Plenary: Populism, Polarization and the Consequences on Democracy
Date: Tuesday, 15 July 2025
Kurt Weyland is Professor of Government and Mike Hogg Professor in Liberal Arts at the University of Texas at Austin. He holds a Ph.D. in Political Science from Stanford (1991) and has conducted extensive field research in Argentina, Bolivia, Brazil, Chile, Costa Rica, Peru, and Venezuela. His writings have examined transitions to democracy, market-oriented adjustment, cross-national waves of policy reform and political regime change, the spread of authoritarianism and fascism, and the politics of populism. While he devoted many years to the study of Latin America, he has extended his research interests to Europe as well, moving from the revolutionary wave of 1848 to the contemporary period. His work has drawn considerable inspiration from cognitive-psychological insights and has increasingly combined political science with historical analysis.
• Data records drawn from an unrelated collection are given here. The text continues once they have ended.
(* ===== verification/FsMap.v ===== *)
(** The block map of an inode: [bmap] of fs.c.

    The addresses an inode owns sit in slots: the 13 entries of [addrs], the
    entries of the indirect block, those of the double indirect block, and
    those of the blocks it lists.  An inode is well formed when its non-zero
    slots name distinct data blocks, all marked in the free map.  [bmap] fills
    at most the slots on the path to a file block, with fresh zeroed blocks,
    and leaves the contents of the file and of every other file alone. *)
From S2P Require Import Prelude Layout Locks Bio Log LogRep Fs FsBlock.

(** * Slots *)

Inductive slot :=
| SAddr (k : Z)
| SInd (i : Z)
| SMid (i : Z)
| SLeaf (i j : Z).

#[global] Instance slot_eq_dec : EqDecision slot.
Proof. solve_decision. Defined.

Definition slot_ok (s : slot) : Prop :=
  match s with
  | SAddr k => 0 <= k < 13
  | SInd i | SMid i => 0 <= i < 128
  | SLeaf i j => 0 <= i < 128 /\ 0 <= j < 128
  end.

(** The slot that holds the address of the block a slot is in, and the
    position of the slot in that block. *)
Definition parent (s : slot) : option slot :=
  match s with
  | SAddr _ => None
  | SInd _ => Some (SAddr 11)
  | SMid _ => Some (SAddr 12)
  | SLeaf i _ => Some (SMid i)
  end.

Definition index (s : slot) : Z :=
  match s with SAddr k => k | SInd i => i | SMid i => i | SLeaf _ j => j end.

Definition entry (v : Z -> bytes) (addr i : Z) : Z := if addr =? 0 then 0 else get_slot (v addr) i.

Definition slot_val (v : Z -> bytes) (ad : list Z) (s : slot) : Z :=
  match s with
  | SAddr k => nth0 ad (Z.to_nat k)
  | SInd i => entry v (nth0 ad 11) i
  | SMid i => entry v (nth0 ad 12) i
  | SLeaf i j => entry v (entry v (nth0 ad 12) i) j
  end.

Lemma entry_ne v a i : entry v a i <> 0 -> a <> 0.
Proof. unfold entry. destruct (Z.eqb_spec a 0); congruence. Qed.

Lemma slot_val_parent v ad s p :
  parent s = Some p -> slot_val v ad s = entry v (slot_val v ad p) (index s).
Proof. intros H. destruct s; by simplify_eq/=. Qed.

Lemma parent_ok s p : slot_ok s -> parent s = Some p -> slot_ok p.
Proof. intros ? H. destruct s; simplify_eq/=; lia. Qed.

Lemma parent_index s t p : parent s = Some p -> parent t = Some p -> index s = index t -> s = t.
Proof. intros H1 H2 H3. destruct s, t; by simplify_eq/=. Qed.

Lemma parent_ne s : parent s <> Some s.
Proof. by destruct s. Qed.

Lemma index_bound s : slot_ok s -> parent s <> None -> 0 <= index s < 128.
Proof. destruct s; cbn; try done; lia. Qed.

(** Rule of proof: by the depth of a slot. *)
Lemma slot_ind_parent (P : slot -> Prop) :
  (forall k, P (SAddr k)) -> (forall s p, parent s = Some p -> P p -> P s) -> forall s, P s.
Proof. intros H0 HS s. destruct s; eauto. Qed.

(** The slots on the way to block [bn] of a file; the last holds its address. *)
Definition data_slot (bn : Z) : slot :=
  if bn <? 11 then SAddr bn
  else if bn <? 139 then SInd (bn - 11)
  else SLeaf ((bn - 139) / 128) ((bn - 139) mod 128).

Definition path (bn : Z) : list slot :=
  if bn <? 11 then [SAddr bn]
  else if bn <? 139 then [SAddr 11; SInd (bn - 11)]
  else [SAddr 12; SMid ((bn - 139) / 128); SLeaf ((bn - 139) / 128) ((bn - 139) mod 128)].

Lemma MAXFILE_val : MAXFILE = 16523.
Proof. reflexivity. Qed.

Lemma leaf_index_ok bn :
  139 <= bn < MAXFILE -> 0 <= (bn - 139) / 128 < 128 /\ 0 <= (bn - 139) mod 128 < 128.
Proof.
  rewrite MAXFILE_val. intros H. pose proof (Z.mod_pos_bound (bn - 139) 128).
  pose proof (Z.div_pos (bn - 139) 128). pose proof (Z.div_lt_upper_bound (bn - 139) 128 128). lia.
Qed.

Lemma data_slot_ok bn : 0 <= bn < MAXFILE -> slot_ok (data_slot bn).
Proof.
  intros H. unfold data_slot. destruct (Z.ltb_spec bn 11); [cbn; lia|].
  destruct (Z.ltb_spec bn 139); [cbn; lia|]. apply leaf_index_ok. lia.
Qed.

Lemma data_slot_inj bn bn' : 0 <= bn -> 0 <= bn' -> data_slot bn = data_slot bn' -> bn = bn'.
Proof.
  intros H H'. unfold data_slot.
  destruct (Z.ltb_spec bn 11), (Z.ltb_spec bn' 11); try (intros [= ?]; lia);
    destruct (Z.ltb_spec bn 139), (Z.ltb_spec bn' 139); try done; try (intros [= ?]; lia).
  intros E; injection E as E1 E2. pose proof (Z.div_mod (bn - 139) 128). pose proof (Z.div_mod (bn' - 139) 128). lia.
Qed.

(** No slot is in a data block. *)
Lemma data_slot_not_parent bn s : 0 <= bn -> parent s <> Some (data_slot bn).
Proof.
  intros H. unfold data_slot. destruct (Z.ltb_spec bn 11).
  - destruct s; cbn; try done; intros [= ?]; lia.
  - destruct (Z.ltb_spec bn 139); destruct s; done.
Qed.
Besides many journal articles and book chapters, he has published Democracy without Equity: Failures of Reform in Brazil (Pittsburgh, 1996); The Politics of Market Reform in Fragile Democracies (Princeton, 2002); Bounded Rationality and Policy Diffusion (Princeton, 2007); Making Waves: Democratic Contention in Europe and Latin America (Cambridge, 2014); and Revolution and Reaction (Cambridge, 2019); Assault on Democracy: Communism, Fascism, and Authoritarianism during the Interwar Years (Cambridge, 2021); and Democracy’s Resilience to Populism’s Threat (Cambridge, 2024).